- Task directions
For each line below that holds the word "returns", make a copy.

- Provided material
^^^^^^^^

(** ** Interleaved calls

    Any number of tasks inside [pipe_read] and [pipe_write] on one pipe.  An
    event starts a call, runs one turn of a call (its critical section, with
    the pointer check that follows a sleep), or changes the open counters.
    [s_out] and [s_in] record, in the order of the critical sections, what each
    turn stored in its reader's buffer and took from its writer's buffer. *)
Record rcall := mk_rcall
  { rc_addr : Z; rc_size : Z; rc_copied : Z; rc_buf : mem; rc_ret : option Z }.
Record wcall := mk_wcall
  { wc_addr : Z; wc_size : Z; wc_written : Z; wc_buf : mem; wc_ret : option Z }.

Record psys := mk_psys {
  s_pipe : pipe_t;
  s_readers : list rcall;
  s_writers : list wcall;
  s_out : list (nat * list Z);
  s_in : list (nat * list Z)
}.

Inductive event :=
| EvStartRead (addr size : Z) (buf : mem)
| EvStartWrite (addr size : Z) (buf : mem)
| EvRead (i : nat)
| EvWrite (i : nat)
| EvCounts (wo ro rc : Z).

Definition turn_ret (t : turn) (addr n : Z) : option Z :=
  match t with
  | Done r => Some r
  | Again => None
  | Sleep => if validate_user_ptr (u32 (addr + n)) 1 =? 0 then Some (partial_or n (-1)) else None
  end.

Definition read_event (i : nat) (s : psys) : option psys :=
  match s_readers s !! i with
  | Some (mk_rcall a size copied buf None) =>
      '(p', copied', buf', t) ← read_turn (s_pipe s) size copied buf;
      Some (mk_psys p' (<[i := mk_rcall a size copied' buf' (turn_ret t a copied')]> (s_readers s))
                    (s_writers s) (s_out s ++ [(i, slice copied (copied' - copied) buf')]) (s_in s))
  | _ => Some s
  end.
(** Module lookup is exact.  On a loaded archive, for any path string,
    [initfs_modblob_get] returns without reading outside the buffers, and finds
    the first module whose name is the path, or failing that the first whose
    name has the same (non-empty) basename.  It returns 0 with the module's
    data range, which lies inside the image, or -1. *)
Theorem initfs_get_exact s h path w :
  initfs_ok s -> cctkfs_ready s <> 0 -> hdr_ptr (cctkfs_stage s) = Some h ->
  good_hdr h (cctkfs_size s) -> cstr path w ->
  let hit := match first_match (fun nm => bool_decide (nm = w)) (modules s h) with
             | Some d => Some d
             | None => if decide (basename w = []) then None
                       else first_match (fun nm => bool_decide (basename nm = basename w))
                                        (modules s h)
             end in
  initfs_modblob_get (Some path) true s =
    Some (match d ← hit; data_of (cctkfs_size s) d with
          | Some d => (0, Some d)
          | None => (-1, None)
          end).
Proof.
  intros Hok Hr Hh Hg Hw. pose proof Hok as (Hz & Hb & Hok3).
  assert (Hsz : cctkfs_size s <= INITFS_MODBLOB_MAX_IMAGE)
    by (destruct (Hok3 Hr) as (_ & _ & _ & ?); done).
  unfold initfs_modblob_get. rewrite (proj2 (Z.eqb_neq _ _)) by done. cbn [negb orb].
  rewrite Hh. ob. pose proof Hg as (Hc & _).
  assert (Hloop : forall eq P, (forall off len, 0 <= off -> 0 <= len ->
      off + len <= zlen (cctkfs_stage s) ->
      eq (cctkfs_stage s) off len = Some (if P (slice off len (cctkfs_stage s)) : bool then 1 else 0)) ->
    entry_loop eq (Z.to_nat (h_count h)) s h 0
    = Some (data_of (cctkfs_size s) <$> first_match P (modules s h))).
  { intros eq P HP. unfold modules. apply entry_loop_ok; try done; lia. }
  rewrite (Hloop _ (fun nm => bool_decide (nm = w))).
  2: { intros. rewrite (name_eq_ok _ w) by done. by rewrite decide_if_bool. }
  ob. destruct (first_match _ (modules s h)) as [d|]; cbn [fmap option_fmap option_map].
  { ob. by destruct (data_of _ d). }
  assert (Hbn : basename_of path = Some (bn_off w)).
  { unfold basename_of. change 0 with (bn_off (slice 0 0 w)) at 2.
    apply basename_loop_ok; [done|pose proof (zlen_nonneg w); lia|].
    destruct Hw as [[rest ->] _]. rewrite length_app. cbn [length]. unfold zlen. lia. }
  rewrite Hbn. ob.
  pose proof (f_equal length (drop_bn_off w)) as Hlen. rewrite length_drop in Hlen.
  assert (Hd : cstr (drop (Z.to_nat (bn_off w)) path) (basename w)).
  { rewrite <- drop_bn_off. apply cstr_drop; [done|]. unfold bn_off, zlen in *. lia. }
  destruct (decide (basename w = [])) as [E|E].
  { rewrite E in Hd. destruct (cstr_nil_inv _ Hd) as [r ->]. done. }
  destruct (basename w) as [|c b] eqn:Eb; [done|].
  destruct (cstr_cons_inv _ _ _ Hd) as (m' & Em & Hcz & _).
  replace (ld (drop (Z.to_nat (bn_off w)) path) 0) with (Some c) by (by rewrite Em). ob.
  rewrite (proj2 (Z.eqb_neq c 0)) by done.
  rewrite (Hloop _ (fun nm => bool_decide (basename nm = c :: b))).
  2: { intros. rewrite (basename_eq_ok _ (c :: b)) by done. by rewrite decide_if_bool. }
  ob. destruct (first_match _ (modules s h)) as [d|]; [|done]. cbn. by destruct (data_of _ d).
Qed.

(** ** Witnesses *)

(** An archive with one module, "/lib/a", of two bytes. *)
Definition demo_image : list Z :=
  [67; 75; 70; 83; 1; 0; 0; 0; 64; 0; 0; 0; 1; 0; 0; 0; 32; 0; 0; 0; 56; 0; 0; 0; 6; 0; 0; 0; 13; 162; 233; 94; 0; 0; 0; 0; 6; 0; 0; 0; 62; 0; 0; 0; 2; 0; 0; 0; 0; 0; 0; 0; 0; 0; 0; 0; 47; 108; 105; 98; 47; 97; 7; 8].

Definition demo_hdr : cctkfs_hdr := mk_hdr 1397115715 1 64 1 32 56 6 1592369677.

(** The state with the image staged, the rest of the buffer being [pad]. *)
Definition demo_initfs (pad : mem) : initfs := mk_initfs (demo_image ++ pad) 64 1.
Definition demo_pad : mem := replicate (Z.to_nat (INITFS_MODBLOB_MAX_IMAGE - 64)) 0.

Lemma demo_bytes : bytes demo_image.
Proof. unfold bytes. repeat constructor; word_lia. Qed.

Lemma demo_hdr_ok pad : hdr_ptr (cctkfs_stage (demo_initfs pad)) = Some demo_hdr.
Proof. vm_compute. reflexivity. Qed.

Lemma demo_modules pad :
  modules (demo_initfs pad) demo_hdr = [([47; 108; 105; 98; 47; 97], (62, 2))].
Proof. vm_compute. reflexivity. Qed.

Lemma demo_good : good_hdr demo_hdr 64.
Proof. unfold good_hdr, demo_hdr, HDR_SIZE, ENTRY_SIZE. cbn. lia. Qed.

Lemma demo_initfs_ok : initfs_ok (demo_initfs demo_pad).
Proof.
  split; [|split].
  - cbn [cctkfs_stage demo_initfs]. rewrite zlen_app. unfold demo_pad. rewrite zlen_replicate.
    change (zlen demo_image) with 64. unfold INITFS_MODBLOB_MAX_IMAGE. lia.
  - apply Forall_app_2; [exact demo_bytes|]. apply Forall_replicate. word_lia.
  - intros _. exists demo_hdr. split; [apply demo_hdr_ok|]. split; [exact demo_good|].
    unfold INITFS_MODBLOB_MAX_IMAGE. cbn. lia.
Qed.

Definition initfs_boot : initfs :=
  mk_initfs (replicate (Z.to_nat INITFS_MODBLOB_MAX_IMAGE) 0) 0 0.
Lemma blkdev_io_exact_witness :
  exists dd, disk_of demo_blk (demo_dev 2) = Some dd /\
    blkdev_read (Some 2) 5 (replicate 512 0) demo_blk = Some (replicate 512 0, -1).
Proof.
  destruct (blkdev_io_exact demo_blk 2 (demo_dev 2) 5 (replicate 512 0)) as (dd & H1 & _ & _ & H2 & _).
  - exact demo_blk_inv.
  - apply demo_used. auto.
  - vm_compute. reflexivity.
  - word_lia.
  - vm_compute. congruence.
  - intros h l. apply sec_read_bytes.
  - exists dd. split; [exact H1|]. rewrite H2. vm_compute. reflexivity.
Defined.

Lemma blkdev_isolation_witness :
  exists s', blkdev_write (Some 1) 4 (replicate 512 9) demo_blk = Some (s', 0) /\
    blkdev_read (Some 2) 0 (replicate 512 1) s' = blkdev_read (Some 2) 0 (replicate 512 1) demo_blk.
Proof.
  assert (exists s', blkdev_write (Some 1) 4 (replicate 512 9) demo_blk = Some (s', 0)) as [s' Hw].
  { eexists. vm_compute. reflexivity. }
  exists s'. split; [exact Hw|].
  refine (proj1 (blkdev_isolation (fun r w => r = w) demo_blk 1 (demo_dev 1) (demo_dev 0)
            2 (demo_dev 2) (demo_dev 0) 4 (replicate 512 9) s' 0 (replicate 512 1)
            demo_blk_inv (demo_used 1 ltac:(auto)) _ _ (demo_used 2 ltac:(auto)) _ _ _ _ _ _ _ _ _ Hw));
    try (vm_compute; reflexivity); try lia.
  - left. vm_compute. congruence.
  - apply Forall_replicate. word_lia.
  - vm_compute. congruence.
Defined.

^^^^^^^^

- The completed task
    [initfs_modblob_get] returns without reading outside the buffers, and finds
    name has the same (non-empty) basename.  It returns 0 with the module's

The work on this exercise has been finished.